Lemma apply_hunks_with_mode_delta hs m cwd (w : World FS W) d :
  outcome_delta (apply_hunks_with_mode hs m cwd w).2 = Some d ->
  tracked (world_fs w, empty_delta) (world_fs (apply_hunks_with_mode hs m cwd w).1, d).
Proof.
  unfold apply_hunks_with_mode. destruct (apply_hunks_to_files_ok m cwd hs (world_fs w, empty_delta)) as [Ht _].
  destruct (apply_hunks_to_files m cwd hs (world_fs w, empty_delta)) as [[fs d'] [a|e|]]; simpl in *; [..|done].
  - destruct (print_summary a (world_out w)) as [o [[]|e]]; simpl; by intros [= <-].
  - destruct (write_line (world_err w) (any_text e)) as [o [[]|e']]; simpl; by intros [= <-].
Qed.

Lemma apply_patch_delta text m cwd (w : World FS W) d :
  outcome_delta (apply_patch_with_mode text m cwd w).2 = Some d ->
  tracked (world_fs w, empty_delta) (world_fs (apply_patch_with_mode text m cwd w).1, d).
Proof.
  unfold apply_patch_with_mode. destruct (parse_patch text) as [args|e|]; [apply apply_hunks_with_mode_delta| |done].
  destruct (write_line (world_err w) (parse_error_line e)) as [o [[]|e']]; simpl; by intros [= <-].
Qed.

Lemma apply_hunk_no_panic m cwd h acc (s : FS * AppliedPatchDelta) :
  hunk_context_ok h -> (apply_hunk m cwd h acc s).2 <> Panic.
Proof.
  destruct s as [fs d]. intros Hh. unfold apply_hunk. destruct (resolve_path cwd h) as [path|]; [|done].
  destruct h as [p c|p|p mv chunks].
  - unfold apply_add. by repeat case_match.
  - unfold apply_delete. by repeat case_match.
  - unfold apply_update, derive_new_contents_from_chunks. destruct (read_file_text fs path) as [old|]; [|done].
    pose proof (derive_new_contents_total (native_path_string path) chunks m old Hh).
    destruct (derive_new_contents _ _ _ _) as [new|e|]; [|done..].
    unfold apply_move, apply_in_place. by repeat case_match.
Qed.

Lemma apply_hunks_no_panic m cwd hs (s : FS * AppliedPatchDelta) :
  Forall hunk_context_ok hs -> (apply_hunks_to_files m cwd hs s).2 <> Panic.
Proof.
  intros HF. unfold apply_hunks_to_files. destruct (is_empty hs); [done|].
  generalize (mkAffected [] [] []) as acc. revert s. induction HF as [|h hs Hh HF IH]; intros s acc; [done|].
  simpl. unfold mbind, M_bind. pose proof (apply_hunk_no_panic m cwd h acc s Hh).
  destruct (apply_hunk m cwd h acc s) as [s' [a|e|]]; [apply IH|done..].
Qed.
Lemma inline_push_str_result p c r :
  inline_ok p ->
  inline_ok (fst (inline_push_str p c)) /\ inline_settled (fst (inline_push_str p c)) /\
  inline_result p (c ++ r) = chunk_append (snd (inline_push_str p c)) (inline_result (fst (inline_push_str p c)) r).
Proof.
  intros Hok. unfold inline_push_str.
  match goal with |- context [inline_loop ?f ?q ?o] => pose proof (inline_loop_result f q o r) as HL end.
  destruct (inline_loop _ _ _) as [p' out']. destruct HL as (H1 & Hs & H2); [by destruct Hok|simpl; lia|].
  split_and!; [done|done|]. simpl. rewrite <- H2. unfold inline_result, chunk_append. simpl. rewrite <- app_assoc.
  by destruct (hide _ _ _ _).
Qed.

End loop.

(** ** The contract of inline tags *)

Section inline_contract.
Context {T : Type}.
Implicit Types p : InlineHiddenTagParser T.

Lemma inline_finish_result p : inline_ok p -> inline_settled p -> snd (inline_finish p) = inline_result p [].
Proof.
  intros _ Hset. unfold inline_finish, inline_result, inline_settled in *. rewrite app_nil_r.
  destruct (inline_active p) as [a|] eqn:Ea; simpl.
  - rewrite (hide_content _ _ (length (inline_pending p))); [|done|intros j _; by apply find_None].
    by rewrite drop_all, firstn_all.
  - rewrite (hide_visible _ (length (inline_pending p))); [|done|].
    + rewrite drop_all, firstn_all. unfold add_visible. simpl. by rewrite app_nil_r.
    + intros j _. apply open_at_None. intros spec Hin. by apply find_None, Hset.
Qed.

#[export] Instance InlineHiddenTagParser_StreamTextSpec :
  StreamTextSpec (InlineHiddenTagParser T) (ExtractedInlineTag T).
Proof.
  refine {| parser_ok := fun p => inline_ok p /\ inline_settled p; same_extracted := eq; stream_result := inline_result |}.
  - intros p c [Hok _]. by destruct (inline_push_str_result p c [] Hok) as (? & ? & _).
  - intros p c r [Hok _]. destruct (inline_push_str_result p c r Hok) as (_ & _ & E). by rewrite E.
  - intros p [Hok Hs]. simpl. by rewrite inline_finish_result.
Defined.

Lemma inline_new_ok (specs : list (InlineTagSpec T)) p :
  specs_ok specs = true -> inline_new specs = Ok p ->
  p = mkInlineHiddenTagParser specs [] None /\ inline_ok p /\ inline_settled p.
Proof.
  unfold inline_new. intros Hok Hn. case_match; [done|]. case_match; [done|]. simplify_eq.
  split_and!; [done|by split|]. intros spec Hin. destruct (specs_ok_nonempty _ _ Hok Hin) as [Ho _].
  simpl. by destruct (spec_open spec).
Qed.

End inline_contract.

____

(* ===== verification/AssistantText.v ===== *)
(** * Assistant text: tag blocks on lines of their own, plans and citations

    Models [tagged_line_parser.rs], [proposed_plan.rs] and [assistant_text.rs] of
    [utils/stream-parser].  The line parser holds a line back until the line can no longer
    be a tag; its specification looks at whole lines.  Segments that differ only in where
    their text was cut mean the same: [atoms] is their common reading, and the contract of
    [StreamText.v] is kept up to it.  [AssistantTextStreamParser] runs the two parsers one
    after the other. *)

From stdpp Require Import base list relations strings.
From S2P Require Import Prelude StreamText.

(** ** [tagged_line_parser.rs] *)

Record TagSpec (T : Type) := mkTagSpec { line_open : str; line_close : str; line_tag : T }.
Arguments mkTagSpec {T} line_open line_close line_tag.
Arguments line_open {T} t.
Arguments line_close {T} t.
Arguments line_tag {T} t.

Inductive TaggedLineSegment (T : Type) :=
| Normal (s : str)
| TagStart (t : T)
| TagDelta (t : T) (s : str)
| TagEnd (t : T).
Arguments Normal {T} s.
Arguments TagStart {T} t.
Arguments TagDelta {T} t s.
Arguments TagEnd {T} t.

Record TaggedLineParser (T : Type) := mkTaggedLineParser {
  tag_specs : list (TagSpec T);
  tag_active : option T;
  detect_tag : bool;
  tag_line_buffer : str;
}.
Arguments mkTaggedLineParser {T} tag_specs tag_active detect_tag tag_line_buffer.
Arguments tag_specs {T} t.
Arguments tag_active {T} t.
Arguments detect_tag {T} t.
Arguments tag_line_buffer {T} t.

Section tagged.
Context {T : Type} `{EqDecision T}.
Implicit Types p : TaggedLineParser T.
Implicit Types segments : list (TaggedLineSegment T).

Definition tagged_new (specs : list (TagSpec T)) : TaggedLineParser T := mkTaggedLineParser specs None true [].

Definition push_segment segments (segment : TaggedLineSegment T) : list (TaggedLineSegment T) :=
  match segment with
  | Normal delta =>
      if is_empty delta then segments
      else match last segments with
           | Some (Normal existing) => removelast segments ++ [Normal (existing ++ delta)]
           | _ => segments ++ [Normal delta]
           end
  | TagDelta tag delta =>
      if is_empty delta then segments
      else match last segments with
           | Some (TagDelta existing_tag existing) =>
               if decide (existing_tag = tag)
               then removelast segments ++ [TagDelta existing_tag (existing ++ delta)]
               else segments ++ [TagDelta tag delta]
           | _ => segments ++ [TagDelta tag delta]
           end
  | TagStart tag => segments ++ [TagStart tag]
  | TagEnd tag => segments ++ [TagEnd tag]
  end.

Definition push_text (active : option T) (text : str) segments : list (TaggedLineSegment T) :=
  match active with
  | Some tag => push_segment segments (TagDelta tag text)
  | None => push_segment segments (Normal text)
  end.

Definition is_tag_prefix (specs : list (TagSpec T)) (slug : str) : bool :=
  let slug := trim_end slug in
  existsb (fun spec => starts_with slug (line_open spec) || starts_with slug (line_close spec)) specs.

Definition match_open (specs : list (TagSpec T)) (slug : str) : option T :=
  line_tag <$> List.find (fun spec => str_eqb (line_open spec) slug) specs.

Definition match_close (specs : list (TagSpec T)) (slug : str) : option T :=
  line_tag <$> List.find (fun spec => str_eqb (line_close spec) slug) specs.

____

### [What to do]
From the listing above, return the lines starting at the one with "split_and!; [done|by split|]." and ending at the one with "End inline_contract.", both kept, exactly as they appear and nothing more.

### [Answer box]
  split_and!; [done|by split|]. intros spec Hin. destruct (specs_ok_nonempty _ _ Hok Hin) as [Ho _].
  simpl. by destruct (spec_open spec).
Qed.

End inline_contract.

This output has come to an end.